Because this coop was not designed with enough space to keep the chickens penned up in it during the day we decided to move only twenty hens into it the first night. We picked the birds that seemed to be the escape artists from the chicken yard. While I have never seen a big yellow Buff Orpington bird outside of the chicken fence, we have a group of colored Aracaunas that have routinely made their way up into the barn to lay their eggs and drive me a little insane on a daily basis. These are the birds we figured we'd have the most trouble keeping in the new chicken yard so we moved them first.

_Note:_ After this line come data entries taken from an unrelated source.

(** * Chart.tsx: occupancy grid, flattening, plot marks and slider handlers

    A shallow embedding of [src/components/Chart/Chart.tsx].

    JavaScript numbers are IEEE 754 binary64 values.  They are modelled by
    the [spec_float] type of the standard library, instantiated at
    precision 53 and maximal exponent 1024, so that every arithmetic
    operation of the source ([*], [+], [-], [Math.floor]) rounds exactly as
    it does in the browser. *)

From Stdlib Require Import ZArith Lia Bool Ascii String.
From Stdlib Require Import Floats.SpecFloat.
From stdpp Require Import base list strings pretty.

Open Scope Z_scope.

(** ** Numbers *)

Definition number := spec_float.

Definition prec : Z := 53.
Definition emax : Z := 1024.

(** The values a JavaScript number can take: finite values have a
    canonical mantissa and exponent. *)
Definition is_number (a : number) : bool := valid_binary prec emax a.

Definition NaN : number := S754_nan.
Definition add : number -> number -> number := SFadd prec emax.
Definition sub : number -> number -> number := SFsub prec emax.
Definition mul : number -> number -> number := SFmul prec emax.
Definition neg : number -> number := SFopp.
Definition leb : number -> number -> bool := SFleb.
Definition ltb : number -> number -> bool := SFltb.

(** The number nearest to the integer [z] (an integer literal). *)
Definition of_Z (z : Z) : number := binary_normalize prec emax z 0 false.

(** The number nearest to [m * 10 ^ e] (a decimal literal such as [0.2],
    written [decimal 2 (-1)]); ties go to the even mantissa. *)
Definition decimal (m : N) (e : Z) : number :=
  match m with
  | N0 => S754_zero false
  | Npos p =>
      match e with
      | Zneg k => SFdiv prec emax (S754_finite false p 0)
                                  (S754_finite false (Pos.pow 10 k) 0)
      | _ => of_Z (Zpos p * 10 ^ e)
      end
  end.

(** [Math.floor]: NaN, the infinities and both zeros are returned as they
    are, and so is a finite number without fractional bits. *)
Definition Math_floor (a : number) : number :=
  match a with
  | S754_finite s m (Zneg k) =>
      match Z.shiftr (cond_Zopp s (Zpos m)) (Zpos k) with
      | Z0 => S754_zero s
      | z => of_Z z
      end
  | _ => a
  end.

(** The integer a number denotes, when it denotes one. *)
Definition integer_value (a : number) : option Z :=
  match a with
  | S754_zero _ => Some 0
  | S754_finite s m (Zneg k) =>
      if Z.land (Zpos m) (Z.ones (Zpos k)) =? 0
      then Some (cond_Zopp s (Z.shiftr (Zpos m) (Zpos k)))
      else None
  | S754_finite s m e => Some (cond_Zopp s (Z.shiftl (Zpos m) e))
  | _ => None
  end.

(** A number used as a property key of an array names an element when it
    is an integer in [0, 2^32 - 2] (the key of [-0] is ["0"]); every other
    key names an ordinary property. *)
Definition array_index (a : number) : option nat :=
  match integer_value a with
  | Some z => if (0 <=? z) && (z <? 2 ^ 32 - 1) then Some (Z.to_nat z) else None
  | None => None
  end.

(** ** Values and abrupt completion *)

(** What reading an array element can give: a number, or [undefined]
    (also what a hole reads as, and what the spread syntax copies a hole
    to). *)
Inductive jsval :=
  | VNum (n : number)
  | VUndefined.

Definition ToNumber (v : jsval) : number :=
  match v with
  | VNum n => n
  | VUndefined => NaN
  end.

(** A call either returns or throws a [TypeError] (whose message is not
    modelled). *)
Inductive result (A : Type) :=
  | Ok (a : A)
  | TypeError.
Arguments Ok {A} a.
Arguments TypeError {A}.

Definition bind {A B} (r : result A) (f : A -> result B) : result B :=
  match r with
  | Ok a => f a
  | TypeError => TypeError
  end.

(** [data.forEach(f)] over a state threaded through the callback: the
    first throw ends the loop. *)
Fixpoint forEach {A S} (f : S -> A -> result S) (data : list A) (s : S)
  : result S :=
  match data with
  | [] => Ok s
  | d :: rest => bind (f s d) (forEach f rest)
  end.

(** ** Session data *)

Inductive Scope := LOCAL | GLOBAL.

Record SessionData := {
  x : number;
  y : number;
  scope : Scope;
}.

(** ** getGrid *)

(** [Array.from({ length }, () => a)]: the callback builds a fresh value for
    every element, so no two rows of the grid are the same array. *)
Definition Array_from {A} (length : nat) (a : A) : list A := replicate length a.

(** [row[k]]: a missing element and a missing property read as
    [undefined]. *)
Definition get (row : list jsval) (k : number) : jsval :=
  match array_index k with
  | Some j => default VUndefined (row !! j)
  | None => VUndefined
  end.

(** [row[k] = v]: inside the array the element is replaced; past its end
    the array grows to length [j + 1], the elements in between being holes;
    a key that is no array index sets an ordinary property and leaves the
    elements alone (the model keeps the elements only). *)
Definition put (row : list jsval) (k : number) (v : jsval) : list jsval :=
  match array_index k with
  | Some j =>
      if (j <? length row)%nat then <[j := v]> row
      else row ++ replicate (j - length row) VUndefined ++ [v]
  | None => row
  end.

(** [row[k] += n], that is [row[k] = row[k] + n]; [undefined + n] is
    NaN. *)
Definition plus_assign (row : list jsval) (k : number) (n : number)
  : list jsval :=
  put row k (VNum (add (ToNumber (get row k)) n)).

(** The callback that [getGrid] hands to [forEach].  [grid[yIndex]] is
    [undefined] when [yIndex] names no row, and reading a property of
    [undefined] throws.  The rows are distinct arrays, so updating one
    leaves the others unchanged. *)
Definition visit (grid : list (list jsval)) (d : SessionData)
  : result (list (list jsval)) :=
  let xIndex := Math_floor (mul (x d) (of_Z 100)) in
  let yIndex := Math_floor (mul (y d) (of_Z 100)) in
  match array_index yIndex with
  | Some i =>
      match grid !! i with
      | Some row => Ok (<[i := plus_assign row xIndex (of_Z 1)]> grid)
      | None => TypeError
      end
  | None => TypeError
  end.

Definition getGrid (data : list SessionData) : result (list (list jsval)) :=
  let grid := Array_from 100 (Array_from 100 (VNum (of_Z 0))) in
  forEach visit data grid.

(** ** flattenGrid *)

(** [grid.map((row) => flatGrid.push(...row))]: the rows are appended to
    [flatGrid] one after the other. *)
Definition flattenGrid {A} (grid : list (list A)) : list A :=
  fold_left (fun flatGrid row => flatGrid ++ row) grid [].


(** ** Numbers and strings *)

(** A finite positive number [m * 2 ^ e] as a fraction of integers. *)
Definition fraction (m : positive) (e : Z) : Z * Z :=
  match e with
  | Zneg k => (Zpos m, 2 ^ Zpos k)
  | _ => (Zpos m * 2 ^ e, 1)
  end.

(** [num / den * 10 ^ p] as a fraction. *)
Definition scale10 (q : Z * Z) (p : Z) : Z * Z :=
  match p with
  | Zneg k => (fst q, snd q * 10 ^ Zpos k)
  | _ => (fst q * 10 ^ p, snd q)
  end.

(** The least [n], searched upwards from [n0], with [q < 10 ^ n]. *)
Fixpoint decimal_exponent (fuel : nat) (q : Z * Z) (n0 : Z) : Z :=
  match fuel with
  | O => n0
  | S fuel' =>
      let '(a, b) := scale10 q (- n0) in
      if a <? b then n0 else decimal_exponent fuel' q (n0 + 1)
  end.

(** The [k]-digit decimals next to [a]: the one below and the one above,
    each kept when it reads back as [a], the nearer one first. *)
Definition shortest_at (a : number) (q : Z * Z) (n : Z) (k : Z) : option (Z * Z) :=
  let '(u, v) := scale10 q (k - n) in
  let lo := u / v in
  let hi := lo + 1 in
  let ok s := SFeqb (decimal (Z.to_N s) (n - k)) a in
  let norm s := if s =? 10 ^ k then (10 ^ (k - 1), n + 1) else (s, n) in
  match ok lo, ok hi with
  | true, true =>
      match 2 * u ?= (2 * lo + 1) * v with
      | Lt => Some (norm lo)
      | Gt => Some (norm hi)
      | Eq => Some (norm (if Z.even lo then lo else hi))
      end
  | true, false => Some (norm lo)
  | false, true => Some (norm hi)
  | false, false => None
  end.

(** The least number of digits [k], at most 17, with which [a] can be
    written, with the digits [s] and the decimal exponent [n]. *)
Fixpoint shortest (fuel : nat) (a : number) (q : Z * Z) (n : Z) (k : Z)
  : Z * Z * Z :=
  match fuel with
  | O => (k, 0, n)
  | S fuel' =>
      match shortest_at a q n k with
      | Some (s, n') => (k, s, n')
      | None => shortest fuel' a q n (k + 1)
      end
  end.

Definition zeros (n : Z) : string := String.concat "" (replicate (Z.to_nat n) "0").

Definition exponent_suffix (e : Z) : string :=
  "e" +:+ (if e <? 0 then "-" else "+") +:+ pretty (Z.abs e).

Waiting until dark meant it was relatively easy to pick these birds off of their roosting ladders, clip their wings and load them into bird boxes to be hauled to the new coop. Having stayed in there one evening, Milan got his first chance to pick up eggs out of the new laying boxes which he was pretty pumped about.
Moving on night two took a little longer when one our horses decided to have a bellyache in the middle of the process requiring a late night trip to the vet to pick up some medicine leaving Robert to catch birds and clip wings without any help. Despite being past our bedtime it got done.
Milan and I spent the next morning cleaning out the big chicken coop and preparing feeders, waterers and lights for the incoming peeps. No phone call came from the post office that day, but our phone rang bright and early the next morning to "come get these peeping chicks!" So I did.
75 new peeps. 25 Plymouth Barred Rocks (a new breed for us) and 50 Aracauna chicks made their way from Cackle Hatchery in Missouri. Well, 73 anyway, two just didn't make it through the mail.